DELTA WEDDING (247 pp.)—Eudora Welty—Harcourt, Brace ($2.75).

“In the passenger car every window was propped open with a stick of kindling wood. A breeze blew through, hot and then cool, fragrant of the woods and yellow flowers and of the train. The yellow butterflies flew in at any window, out at any other, and outdoors one of them could keep up with the train, which then seemed to be racing with a butterfly. .. . . Once the [train] stopped in the open fields and Laura saw the engineer … go out and pick some specially fine goldenrod. . . . Sometimes like a fuzzy caterpillar looking in the cotton was a winding line of thick green willows and cypresses, and when the train crossed this green, running on a loud iron bridge, down its center like a golden mark on the caterpillar’s back would be a bayou.”

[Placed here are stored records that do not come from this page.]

(** The chat path keeps the transport's contract.  Whatever chat request is
    accepted, the request built from it for the ChatGPT transport has only fields
    the transport takes, asks for a stream and for no storage; that is, the checks
    of the native path accept it and leave it unchanged. *)
Theorem codex_request_is_native visit chatBody j u body :
  buildChatGPTCodexRequest chatBody = Ok (j, u) → parse body = Some j →
  (∀ m, visit m ≡ₚ map_to_list m) →
  buildChatGPTNativeResponsesRequest visit body = Ok (j, true).
Proof.
  intros Hb Hp Hvisit. destruct (codex_request_native _ _ _ Hb) as (m & -> & Hm).
  set (m' := <["store" := JBool false]> (<["stream" := JBool true]> m)) in *.
  assert (Hm' : native_request m').
  { apply native_insert; [apply native_insert; [done|listed|done]|listed|done]. }
  assert (Hstore : m' !! "store" = Some (JBool false)) by (unfold m'; by rewrite lookup_insert_eq).
  assert (Hstream : m' !! "stream" = Some (JBool true)).
  { unfold m'. by rewrite lookup_insert_ne, lookup_insert_eq. }
  unfold buildChatGPTNativeResponsesRequest, body_map. rewrite Hp. cbn [mbind option_bind].
  rewrite raw_map_obj_of_map. cbn [bind_result default].
  assert (Hnone : find_index (λ kv : string * json,
      if decide (kv.1 ∈ chatGPTCodexAllowedKeys) then None else Some kv.1) (visit m') = None).
  { apply find_index_None. intros [k x] Hk. rewrite Hvisit in Hk. apply elem_of_map_to_list in Hk.
    destruct (Hm' _ _ Hk) as [Ha _]. simpl. by rewrite decide_True. }
  unfold default, id. rewrite Hnone.
  assert (Hinput : m' !! "input" ≫= unmarshal "" d_string = None).
  { destruct (m' !! "input") as [x|] eqn:Hx; [|done]. destruct (Hm' _ _ Hx) as [_ Hl].
    by destruct (Hl eq_refl) as [l ->]. }
  rewrite Hinput. rewrite (insert_id _ _ _ Hstream), (insert_id _ _ _ Hstore).
  unfold wants_stream. rewrite Hstream. done.
Qed.

(** *** Failures upstream *)

Lemma aggregation_of_failure b type data :
  upstream_end b = Some (type, data) → type ≠ "response.completed" →
  aggregateSSEToCompletion b = Returns (Err (UpstreamFailure type)).
Proof.
  intros He Hne. unfold aggregateSSEToCompletion, upstream_end in *. destruct (scan b) as [lines scanErr].
  rewrite aggregate_loop_events. cbn [fst] in He.
  destruct (until_terminal _) as [text last] eqn:Hu. cbn [snd] in He. subst last.
  assert (Ht : terminal type = true) by by eapply until_terminal_terminal; rewrite Hu.
  unfold aggregate_data. destruct (terminal_cases _ Ht) as [?|[Hf _]]; [done|].
  rewrite (terminal_no_text _ Ht). rewrite (proj2 (String.eqb_neq _ _) Hne). by rewrite decide_True.
Qed.

(** A failure upstream reaches a non-streaming client as an empty success.  When
    an upstream stream (which always starts with status 200) ends with a failure
    event, the adapter writes nothing for a client that does not stream, and returns
    an error; the failover loop then commits the implicit 200 of the attempt: the
    client gets status 200 with no answer, and no other target is tried. *)
Theorem upstream_failure_is_sent_as_success `{JSON} fuel e n requestedModel capability body attemptBody
    route attempted w d chatID created r upstreamSSE includeUsage type data :
  (r_StatusCode r < 400)%Z → is_sse r upstreamSSE = true →
  upstream_end (r_body r) = Some (type, data) → type ≠ "response.completed" →
  handleResponsesAPIResponse chatID created r false upstreamSSE includeUsage
    = Returns (behave e n (p_ID (res_Provider route)) attemptBody capability) →
  Selection route = Some d → body_for body requestedModel (ResolvedModel route) = Returns attemptBody →
  rw_headersSent (w_client w) = false → rw_broken (w_client w) = None →
  ∃ w' a, failover_loop (S fuel) e n requestedModel capability body route attempted w
    = Some (w', [a], Returns (Some (plain (UpstreamFailure type))))
    ∧ at_committed a = true ∧ rw_statusCode (w_client w') = StatusOK
    ∧ rw_body (w_client w') = rw_body (w_client w) +:+ rewriteModelJSON "" requestedModel.
Proof.
  intros Hs Hsse He Hne Hh Hsel Hbody Hh' Hbr. unfold handleResponsesAPIResponse in Hh.
  rewrite (proj2 (Z.leb_gt _ _) Hs), Hsse in Hh. cbn [negb] in Hh.
  rewrite (aggregation_of_failure _ _ _ He Hne) in Hh. injection Hh as Hh.
  by eapply silent_failure_is_sent_as_success.
Qed.

(** A response that is [null] makes the merge of a streamed text panic. *)
Lemma null_response_panics b data :
  upstream_end b = Some ("response.completed", data) → upstream_text b ≠ "" →
  parse data ≫= unmarshal None d_completed = Some (Some JNull) →
  aggregateSSEToCompletion b = Panics.
Proof.
  intros He Ht Hd. unfold aggregateSSEToCompletion, upstream_end, upstream_text in *.
  destruct (scan b) as [lines scanErr]. rewrite aggregate_loop_events. cbn [fst] in *.
  destruct (until_terminal _) as [text last]. cbn [fst snd] in *. rewrite He.
  unfold aggregate_data. simpl. rewrite Hd. unfold mergeAccumulatedText.
  by rewrite (proj2 (String.eqb_neq _ _) Ht).
Qed.

End adapter.

(** ** Concrete streams *)

Module Example.

(** A reader that knows a few texts. *)
Definition texts : list (string * json) :=
  [("{created}", JObj [("response", JObj [("id", JStr "resp_1"); ("model", JStr "gpt-5")])]);
   ("{hel}", JObj [("delta", JStr "hel")]);
   ("{lo}", JObj [("delta", JStr "lo")]);
   ("{item}", JObj [("item", JObj [("id", JStr "fc_1"); ("type", JStr "function_call");
      ("call_id", JStr "call_1"); ("name", JStr "f")])]);
   ("{args}", JObj [("item_id", JStr "fc_1"); ("delta", JStr "{}")]);
   ("{done}", JObj [("response", JObj [("id", JStr "resp_1"); ("output", JArr []);
      ("usage", JObj [("output_tokens", JNum "2")])])]);
   ("{null}", JObj [("response", JNull)]);
   ("{chat}", JObj [("model", JStr "gpt-5"); ("stream", JBool false);
      ("messages", JArr [JObj [("role", JStr "system"); ("content", JStr "be brief")];
                         JObj [("role", JStr "user"); ("content", JStr "hi")]])]);
   ("{native}", JObj [("input", JArr [JObj [("content", JStr "hi"); ("role", JStr "user")]]);
      ("instructions", JStr "be brief"); ("model", JStr "gpt-5"); ("store", JBool false);
      ("stream", JBool true)]);
   ("{limits}", JObj [("max_tokens", JNum "1"); ("max_completion_tokens", JNum "2")])].

Definition parse (s : string) : option json :=
  snd <$> find_index (λ kv : string * json, if String.eqb kv.1 s then Some kv.2 else None) texts.
Definition marshal (j : json) : string := "{}".
Definition raw_text (j : json) : string := "{}".

Definition event (type data : string) : string :=
  "event: " +:+ type +:+ newline +:+ "data: " +:+ data +:+ newline +:+ newline.

Definition upstream (events : list (string * string)) : upstream_body :=
  mkBody (foldr (λ e s, event e.1 e.2 +:+ s) "" events) None.

Definition hello : upstream_body := upstream
  [("response.created", "{created}"); ("response.output_text.delta", "{hel}");
   ("response.in_progress", "{}"); ("response.output_text.delta", "{lo}"); ("response.completed", "{done}")].

Definition calls : upstream_body := upstream
  [("response.created", "{created}"); ("response.output_item.added", "{item}");
   ("response.function_call_arguments.delta", "{args}"); ("response.completed", "{done}")].

Definition failing : upstream_body := upstream
  [("response.output_text.delta", "{hel}"); ("response.failed", "{}")].

Definition streamed (b : upstream_body) : list frame * option error :=
  streamResponsesAsChat parse "chatcmpl-1" 1700 true b.

(** Which of two limits is kept depends on the order of a map. *)
Example two_limits_race :
  fst <$> match buildPlatformResponsesRequest parse raw_text map_to_list "{limits}" with Ok x => Some x | Err _ => None end
  ≠ fst <$> match buildPlatformResponsesRequest parse raw_text (λ m, reverse (map_to_list m)) "{limits}"
            with Ok x => Some x | Err _ => None end.
Proof. vm_compute. discriminate. Qed.

Example null_response : aggregateSSEToCompletion parse (upstream
  [("response.output_text.delta", "{hel}"); ("response.completed", "{null}")]) = Panics.
Proof. apply (null_response_panics parse _ "{null}"); [reflexivity|vm_compute; discriminate|reflexivity]. Qed.

End Example.

Lemma chat_stream_is_well_formed_witness :
  ∃ c, accepts (mkClient false 0 Streaming) (fst (Example.streamed Example.calls)) = Some c
    ∧ cl_phase c = Closed ∧ cl_calls c = 1%Z.
Proof.
  destruct (chat_stream_is_well_formed Example.parse "chatcmpl-1" 1700 true Example.calls
    (fst (Example.streamed Example.calls)) (snd (Example.streamed Example.calls)))
    as (c & Hc & Hcl & _); [apply surjective_pairing|].
  assert (Hn : cl_calls <$> accepts (mkClient false 0 Streaming) (fst (Example.streamed Example.calls)) = Some 1%Z)
    by (vm_compute; reflexivity).
  exists c. rewrite Hc in Hn. injection Hn as Hn. split; [exact Hc|]. split; [|exact Hn].
  apply Hcl. vm_compute. eexists. reflexivity.
Defined.

Lemma streamed_text_is_aggregated_text_witness :
  ∃ body answer, aggregateSSEToCompletion Example.parse Example.hello = Returns (Ok body)
    ∧ responsesToChatCompletion Atoi body = Ok answer
    ∧ answer_text answer = Some "hello" ∧ "hello" = frames_text (fst (Example.streamed Example.hello)).
Proof.
  destruct (aggregateSSEToCompletion Example.parse Example.hello) as [[body|e]|] eqn:Ha;
    [|vm_compute in Ha; discriminate Ha|vm_compute in Ha; discriminate Ha].
  destruct (responsesToChatCompletion Atoi body) as [answer|e] eqn:Hr;
    [|vm_compute in Ha; injection Ha as <-; vm_compute in Hr; discriminate Hr].
  assert (Ht : answer_text answer = Some "hello").
  { vm_compute in Ha. injection Ha as <-. vm_compute in Hr. injection Hr as <-. vm_compute. reflexivity. }
  exists body, answer. split; [reflexivity|]. split; [exact Hr|]. split; [exact Ht|].
  refine (streamed_text_is_aggregated_text Example.parse Atoi "chatcmpl-1" 1700 true Example.hello
    (fst (Example.streamed Example.hello)) "{done}" _ _ body answer "hello" _ _ _ _ Ha Hr Ht).
  - vm_compute. reflexivity.
  - vm_compute. reflexivity.
  - vm_compute. reflexivity.
  - split; [reflexivity|]. intros k x. cbn [foldl fst snd]. rewrite !lookup_insert_Some, lookup_empty.
    intros [[<- <-]|[_ [[<- <-]|[_ [[<- <-]|[_ ?]]]]]]; [discriminate| |discriminate|discriminate].
    intros _. split; [reflexivity|right; reflexivity].
Defined.

Lemma codex_request_is_native_witness :
  ∃ j, buildChatGPTCodexRequest Example.parse Example.raw_text "{chat}" = Ok (j, false)
    ∧ buildChatGPTNativeResponsesRequest Example.parse map_to_list "{native}" = Ok (j, true).
Proof.
  eexists. split; [vm_compute; reflexivity|].
  refine (codex_request_is_native Example.parse Example.raw_text map_to_list "{chat}" _ false "{native}" _ _ _).
  - vm_compute. reflexivity.
  - vm_compute. reflexivity.
  - intros m. reflexivity.
Defined.

(** A provider that answers with a stream that fails. *)
Definition failing_response : http_response := mkResponse 200 "text/event-stream" [] Example.failing.
Definition failing_env : env :=
  mkEnv (λ _ _ _ _,
           match handleResponsesAPIResponse Example.parse Example.marshal Atoi "chatcmpl-1" 1700
                   failing_response false false false with
           | Returns x => x | Panics => ([], None) end)
    (λ _, 200%Z) (λ _, 300%Z) (λ _, None) (λ _, None) (λ _, example_clock 400) true.

Lemma upstream_failure_is_sent_as_success_witness :
  ∃ w' a, failover_loop 2 failing_env 1 "best" CapabilityChat "{m}" codex_route ∅ example_world
    = Some (w', [a], Returns (Some (plain (UpstreamFailure "response.failed"))))
    ∧ at_committed a = true ∧ rw_statusCode (w_client w') = StatusOK
    ∧ rw_body (w_client w') = rw_body (w_client example_world) +:+ rewriteModelJSON "" "best".
Proof.
  refine (upstream_failure_is_sent_as_success Example.parse Example.marshal Atoi 1 failing_env 1 "best"
    CapabilityChat "{m}" "{gpt-5}" codex_route ∅ example_world example_decision "chatcmpl-1" 1700
    failing_response false false "response.failed" "{}" _ _ _ _ _ _ _ _ _); try reflexivity.
  discriminate.
Defined.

Readers who follow Eudora Welty’s train across the Mississippi Delta will find that its last stop is cloud-cuckoo land—which was also the setting of Author Welty’s previous books: A Curtain of Green (TIME, Nov. 24, 1941); The Wide Net (TIME, Sept. 27, 1943). In those short stories (which won her one Guggenheim Award and three O. Henry Memorial Awards, as well as distinguished critical praise), Author Welty showed that she could envision and remodel men & women in such a way that when they appeared in her pages—clothed in a fairy-taleish, often brilliant prose—they were fascinating and had a kind of queer vitality, but were not much like anything on earth. Delta Wedding, which is Author Welty’s first novel, is likely to provoke in readers the same old mixture of puzzlement over the odd people in it and respect for the sensitive, nimble hand that pulls the strings. Every page is filled with a sensitivity and workmanship that raise it far above the level of most novels; but also into an atmosphere that most readers may find too rare to breathe in.

Eccentric & Enormous. Like the works of other Southern writers (Carson McCullers, Erskine Caldwell, William Faulkner) Author Welty’s earlier books also had their full quota of human abnormalities (including two deaf mutes, one case of dementia praecox, one spinster drowned in a rain barrel). Delta Wedding adds only one: an amiable child who is not all there. But she is very much all there as one of the eccentric, enormous Fairchilds family—nonchalant Mississippi gentlefolk who flit in & out of the doors and windows of their ancestral mansion much as the yellow butterflies flitted in & out of the train, and whom Author Welty manages to pin down during the few days when they are in a bustle over the marriage of one of the girls.

Readers of Delta Wedding are likely to get hopelessly tangled in a welter of entering-and-exiting great-aunts, uncles, fathers, cousins, sons, daughters and defunct ancestors. But what they will get clearly, and often admirably, is Author Welty’s subtle blending and harmonizing of the moods and characteristics that make a large, well-knit family sound like an orchestra (sometimes a prison orchestra) going full blast. The aim and essence of Delta Wedding is the recording of this mass effect; it has no plot, no direct narrative, and its few dramatic incidents and occasional solos seem to be brought in merely to show how negligible and squeaky they are compared with the roar of the family as a whole.

The Author. Tall, blue-eyed Eudora Welty, a spinster of 37, has never lived in the Delta country (“It just seemed . . . a good place for the events to happen.”). Daughter of an insurance company executive, she was born, bred, and still lives in Jackson, Miss., where she quietly passes her time writing, painting and photographing. She also likes flowers and “soft music, classical music, as well as dance music—and triumphant bursts of music.” She is a member of the Junior League.